Task directions:
Using the records below, locate all lines containing "body" and return them.

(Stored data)
○ ○ ○ ○

(** [String.prototype.slice(start, end)]; [None] is an omitted [end]. *)
Definition slice (s : string) (start : Z) (stop : option Z) : string :=
  let len := Z.of_nat (String.length s) in
  let from := clampIndex len start in
  let to := match stop with
            | None => len
            | Some e => clampIndex len e
            end in
  substring (Z.to_nat from) (Z.to_nat (Z.max (to - from) 0)) s.

(** Code units removed by [parseInt] before the number starts (the
    white space and line terminators below 256). *)
Definition isWhiteSpace (c : ascii) : bool :=
  let n := Z.of_N (N_of_ascii c) in
  ((9 <=? n) && (n <=? 13)) || (n =? 32) || (n =? 160).

Fixpoint trimStart (s : string) : string :=
  match s with
  | String c s' => if isWhiteSpace c then trimStart s' else s
  | EmptyString => EmptyString
  end.

(** Value of a character as a digit in radixes up to 36. *)
Definition digitValue (c : ascii) : option Z :=
  let n := Z.of_N (N_of_ascii c) in
  if (48 <=? n) && (n <=? 57) then Some (n - 48)
  else if (97 <=? n) && (n <=? 122) then Some (n - 87)
  else if (65 <=? n) && (n <=? 90) then Some (n - 55)
  else None.

Definition radixDigit (R : Z) (c : ascii) : option Z :=
  match digitValue c with
  | Some d => if d <? R then Some d else None
  | None => None
  end.

(** Longest prefix of radix-[R] digits, most significant first. *)
Fixpoint leadingDigits (R : Z) (s : string) : list Z :=
  match s with
  | String c s' =>
      match radixDigit R c with
      | Some d => d :: leadingDigits R s'
      | None => []
      end
  | EmptyString => []
  end.

Definition mathInt (R : Z) (ds : list Z) : Z :=
  fold_left (fun acc d => acc * R + d) ds 0.

Definition stripSign (s : string) : Z * string :=
  match s with
  | String "-" s' => (-1, s')
  | String "+" s' => (1, s')
  | _ => (1, s)
  end.

Definition stripHexPrefix (s : string) : string :=
  match s with
  | String "0" (String "x" s') => s'
  | String "0" (String "X" s') => s'
  | _ => s
  end.

(** [parseInt(s, R)] for an explicit radix; [None] is [NaN]. *)
Definition parseInt (s : string) (R : Z) : option Z :=
  if (R <? 2) || (36 <? R) then None
  else
    let '(sign, s1) := stripSign (trimStart s) in
    let s2 := if R =? 16 then stripHexPrefix s1 else s1 in
    match leadingDigits R s2 with
    | [] => None
    | ds => Some (sign * mathInt R ds)
    end.

(** [x < y] on numbers where the left operand may be [NaN]. *)
Definition lessThan (x : option Z) (y : Z) : bool :=
  match x with
  | Some v => v <? y
  | None => false
  end.

(** [x + y] where [x] may be [NaN]. *)
Definition plus (x : option Z) (y : Z) : option Z :=
  match x with
  | Some v => Some (v + y)
  | None => None
  end.

Definition digitChar (d : Z) : ascii :=
  ascii_of_N (Z.to_N (if d <? 10 then 48 + d else 87 + d)).

Fixpoint digitsOf (fuel : nat) (R n : Z) (acc : string) : string :=
  match fuel with
  | O => acc
  | S fuel' =>
      let acc' := String (digitChar (n mod R)) acc in
      if n / R =? 0 then acc' else digitsOf fuel' R (n / R) acc'
  end.

(** [Number.prototype.toString(R)] on an integer or [NaN]. *)
Definition toString (x : option Z) (R : Z) : string :=
  match x with
  | None => "NaN"
  | Some n =>
      let m := Z.abs n in
      let body := digitsOf (S (Z.to_nat (Z.log2 m))) R m EmptyString in
      if n <? 0 then String "-" body else body
  end.

Fixpoint repeatString (pad : string) (n : nat) : string :=
  match n with
  | O => EmptyString
  | S n' => pad +:+ repeatString pad n'
  end.

(** [String.prototype.padStart(target, pad)]. *)
Definition padStart (s : string) (target : nat) (pad : string) : string :=
  let len := String.length s in
  if (target <=? len)%nat then s
  else match pad with
       | EmptyString => s
       | _ => substring 0 (target - len) (repeatString pad (target - len)) +:+ s
       end.

Definition startsWith (s p : string) : bool := String.prefix p s.

(** [String.prototype.split(sep)] for a one-character separator. *)
Fixpoint split (sep : ascii) (s : string) : list string :=
  match s with
  | EmptyString => [EmptyString]
  | String c s' =>
      if Ascii.eqb c sep then EmptyString :: split sep s'
      else match split sep s' with
           | x :: xs => String c x :: xs
           | [] => [String c EmptyString]
           end
  end.

(** Truthiness of a value that is a string, [undefined] or [null]. *)
Definition truthy (v : option string) : bool :=
  match v with
  | Some s => negb (String.eqb s EmptyString)
  | None => false
  end.

(** Interpolation of such a value in a template literal. *)
Definition interpolate (v : option string) : string :=
  match v with
  | Some s => s
  | None => "undefined"
  end.

(** What a call into a collaborator does: it returns or it throws (a
    rejected promise, once awaited, throws as well). *)
Inductive Outcome (A : Type) : Type :=
| Returned (a : A)
| Thrown (e : string).
Arguments Returned {A} a.
Arguments Thrown {A} e.

(** *** UTF-16 text, UTF-8 bytes and base64 *)

(** White space and line terminators removed by [String.prototype.trim]. *)
Definition isWhiteSpaceUnit (u : N) : bool :=
  (((9 <=? u) && (u <=? 13)) || (u =? 32) || (u =? 160) || (u =? 5760)
   || ((8192 <=? u) && (u <=? 8202)) || (u =? 8232) || (u =? 8233)
   || (u =? 8239) || (u =? 8287) || (u =? 12288) || (u =? 65279))%N.

Fixpoint trimStartUnits (s : list N) : list N :=
  match s with
  | u :: s' => if isWhiteSpaceUnit u then trimStartUnits s' else s
  | [] => []
  end.

Definition trimEndUnits (s : list N) : list N :=
  rev (trimStartUnits (rev s)).

(** [String.prototype.trim] *)
Definition trim (s : list N) : list N := trimEndUnits (trimStartUnits s).

Definition isHighSurrogate (u : N) : bool := ((55296 <=? u) && (u <=? 56319))%N.
Definition isLowSurrogate (u : N) : bool := ((56320 <=? u) && (u <=? 57343))%N.

(** Code points of a UTF-16 string; an unpaired surrogate reads as U+FFFD. *)
Fixpoint codePoints (s : list N) : list N :=
  match s with
  | [] => []
  | u :: rest =>
      if isHighSurrogate u then
        match rest with
        | l :: rest' =>
            if isLowSurrogate l
            then (65536 + (u - 55296) * 1024 + (l - 56320))%N :: codePoints rest'
            else 65533%N :: codePoints rest
        | [] => [65533%N]
        end
      else if isLowSurrogate u then 65533%N :: codePoints rest
      else u :: codePoints rest
  end.

Definition utf8Bytes (cp : N) : list N :=
  (if cp <? 128 then [cp]
   else if cp <? 2048 then
     [N.lor 192 (N.shiftr cp 6); N.lor 128 (N.land cp 63)]
   else if cp <? 65536 then
     [N.lor 224 (N.shiftr cp 12); N.lor 128 (N.land (N.shiftr cp 6) 63);
      N.lor 128 (N.land cp 63)]
   else
     [N.lor 240 (N.shiftr cp 18); N.lor 128 (N.land (N.shiftr cp 12) 63);
      N.lor 128 (N.land (N.shiftr cp 6) 63); N.lor 128 (N.land cp 63)])%N.

(** [Buffer.from(s)]: the UTF-8 bytes of a string. *)
Definition bufferFrom (s : list N) : list N :=
  concat (map utf8Bytes (codePoints s)).

Definition base64Alphabet : string :=
  "ABCDEFGHIJKLMNOPQRSTUVWXYZabcdefghijklmnopqrstuvwxyz0123456789+/".

Definition base64Char (n : N) : ascii :=
  match String.get (N.to_nat n) base64Alphabet with
  | Some c => c
  | None => "="%char
  end.

(** [buffer.toString("base64")] *)
Fixpoint toBase64 (bs : list N) : string :=
  match bs with
  | [] => EmptyString
  | [a] =>
      String (base64Char (N.shiftr a 2))
        (String (base64Char (N.shiftl (N.land a 3) 4)) "==")
  | [a; b] =>
      String (base64Char (N.shiftr a 2))
        (String (base64Char (N.lor (N.shiftl (N.land a 3) 4) (N.shiftr b 4)))
           (String (base64Char (N.shiftl (N.land b 15) 2)) "="))
  | a :: b :: c :: rest =>
      String (base64Char (N.shiftr a 2))
        (String (base64Char (N.lor (N.shiftl (N.land a 3) 4) (N.shiftr b 4)))
           (String (base64Char (N.lor (N.shiftl (N.land b 15) 2) (N.shiftr c 6)))
              (String (base64Char (N.land c 63)) (toBase64 rest))))
  end.

(** Code units of an ASCII literal. *)
Definition units (s : string) : list N :=
  map N_of_ascii (list_ascii_of_string s).

End JS.
Export JS(Outcome, Returned, Thrown).

(** ** Signature recovery-byte normalizer ([customSignMessage]) *)
Module Normalizer.
Import JS.

(** [parseInt(signature.slice(-2), 16)] *)
Definition lastByte (signature : string) : option Z :=
  parseInt (slice signature (-2) None) 16.

(** [(lastByte + 27).toString(16).padStart(2, "0")] *)
Definition adjustedV (lastByte : option Z) : string :=
  padStart (toString (plus lastByte 27) 16) 2 "0".

(** The value of the variable [signature] after the conditional
    assignment (the recovery-byte adjustment). *)
Definition adjustSignature (signature : string) : string :=
  let lastByte := lastByte signature in
  if lessThan lastByte 27
  then slice signature 0 (Some (-2)) +:+ adjustedV lastByte
  else signature.

(** The normalizer: what [customSignMessage] makes of the signature string
    it received; the template literal puts [0x] before the adjusted
    string. *)
Definition normalize (signature : string) : string :=
  "0x" +:+ adjustSignature signature.

(** The shape the caller guarantees: 130 hexadecimal characters, that is
    65 bytes, without prefix. *)
Definition isHexChar (c : ascii) : bool :=
  match digitValue c with
  | Some d => d <? 16
  | None => false
  end.

Definition isLowerHexChar (c : ascii) : bool :=
  let n := Z.of_N (N_of_ascii c) in
  ((48 <=? n) && (n <=? 57)) || ((97 <=? n) && (n <=? 102)).

Definition isHexString (s : string) : bool :=
  forallb isHexChar (list_ascii_of_string s).

Definition isLowerHexString (s : string) : bool :=
  forallb isLowerHexChar (list_ascii_of_string s).

Definition hexChars : list ascii :=
  list_ascii_of_string "0123456789abcdefABCDEF".

Definition hexValue (c : ascii) : Z := default 0 (digitValue c).

Definition isSignature130 (s : string) : Prop :=
  String.length s = 130%nat /\ isHexString s = true.

(** The integer value of the trailing byte, read off the last two
    characters digit by digit; this reading is the specification's, the
    code's is [lastByte]. *)
Fixpoint trailingByte (s : string) : option Z :=
  match s with
  | String c1 (String c2 EmptyString) =>
      Some (16 * hexValue c1 + hexValue c2)
  | String _ s' => trailingByte s'
  | EmptyString => None
  end.

(** A byte written as two characters. *)
Definition two (c1 c2 : ascii) : string := String c1 (String c2 EmptyString).

(** Checks run over the finitely many hexadecimal pairs and over the
    trailing bytes below 27. *)
Definition pairParses (c1 c2 : ascii) : bool :=
  match parseInt (two c1 c2) 16 with
  | Some v => (v =? 16 * hexValue c1 + hexValue c2) && (0 <=? v) && (v <? 256)
  | None => false
  end.

Definition adjustedOk (k : nat) : bool :=
  let v := Z.of_nat k in
  match adjustedV (Some v) with
  | String t1 (String t2 EmptyString) =>
      isLowerHexChar t1 && isLowerHexChar t2
      && match parseInt (two t1 t2) 16 with
         | Some n => n =? v + 27
         | None => false
         end
  | _ => false
  end.

(** The signatures of the concrete scenario: 64 bytes [ff] and a trailing
    byte. *)
Definition sampleSignature (trailing : string) : string :=
  repeatString "ff" 64 +:+ trailing.

(** Result of the wallet service's [signMessage]: a completed signature,
    or a denial that carries no [signature] property. *)
Inductive SignatureRes : Type :=
| SuccessfulSignatureRes (signature : string)
| DeniedSignatureRes (pendingTransactionId : string).

Record Wallet : Type := { id : string }.

Record ParaServer : Type := {
  wallets : option (list Wallet);
  signMessage : string -> string -> Outcome SignatureRes
}.

Section CustomSignMessage.
(** [hashMessage] of viem and [hexStringToBase64] of the server SDK, taken
    here as functions on strings that return; what they do on other
    messages, and their own failures, are outside this embedding. *)
Variable hashMessage : string -> string.
Variable hexStringToBase64 : string -> string.

(** Reading [.id] of a missing first wallet, and calling [.slice] on the
    missing [signature] of a denial, throw a [TypeError]. *)
Definition customSignMessage (para : ParaServer) (message : string)
  : Outcome string :=
  let hashedMessage := hashMessage message in
  match wallets para with
  | Some (w :: _) =>
      match signMessage para (id w) (hexStringToBase64 hashedMessage) with
      | Returned (SuccessfulSignatureRes signature) =>
          Returned (normalize signature)
      | Returned (DeniedSignatureRes _) => Thrown "TypeError"
      | Thrown e => Thrown e
      end
  | _ => Thrown "TypeError"
  end.
End CustomSignMessage.

(** Every code unit below 256, and the check that an adjusted trailing
    byte is written with exactly two characters, whatever the last two
    characters of the input were. *)
Definition allAscii : list ascii := map ascii_of_nat (seq 0 256).

Definition pairKeepsLength (c1 c2 : ascii) : bool :=
  let lb := parseInt (two c1 c2) 16 in
  if lessThan lb 27 then (String.length (adjustedV lb) =? 2)%nat else true.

○ ○ ○ ○

Task result:
      let body := digitsOf (S (Z.to_nat (Z.log2 m))) R m EmptyString in
      if n <? 0 then String "-" body else body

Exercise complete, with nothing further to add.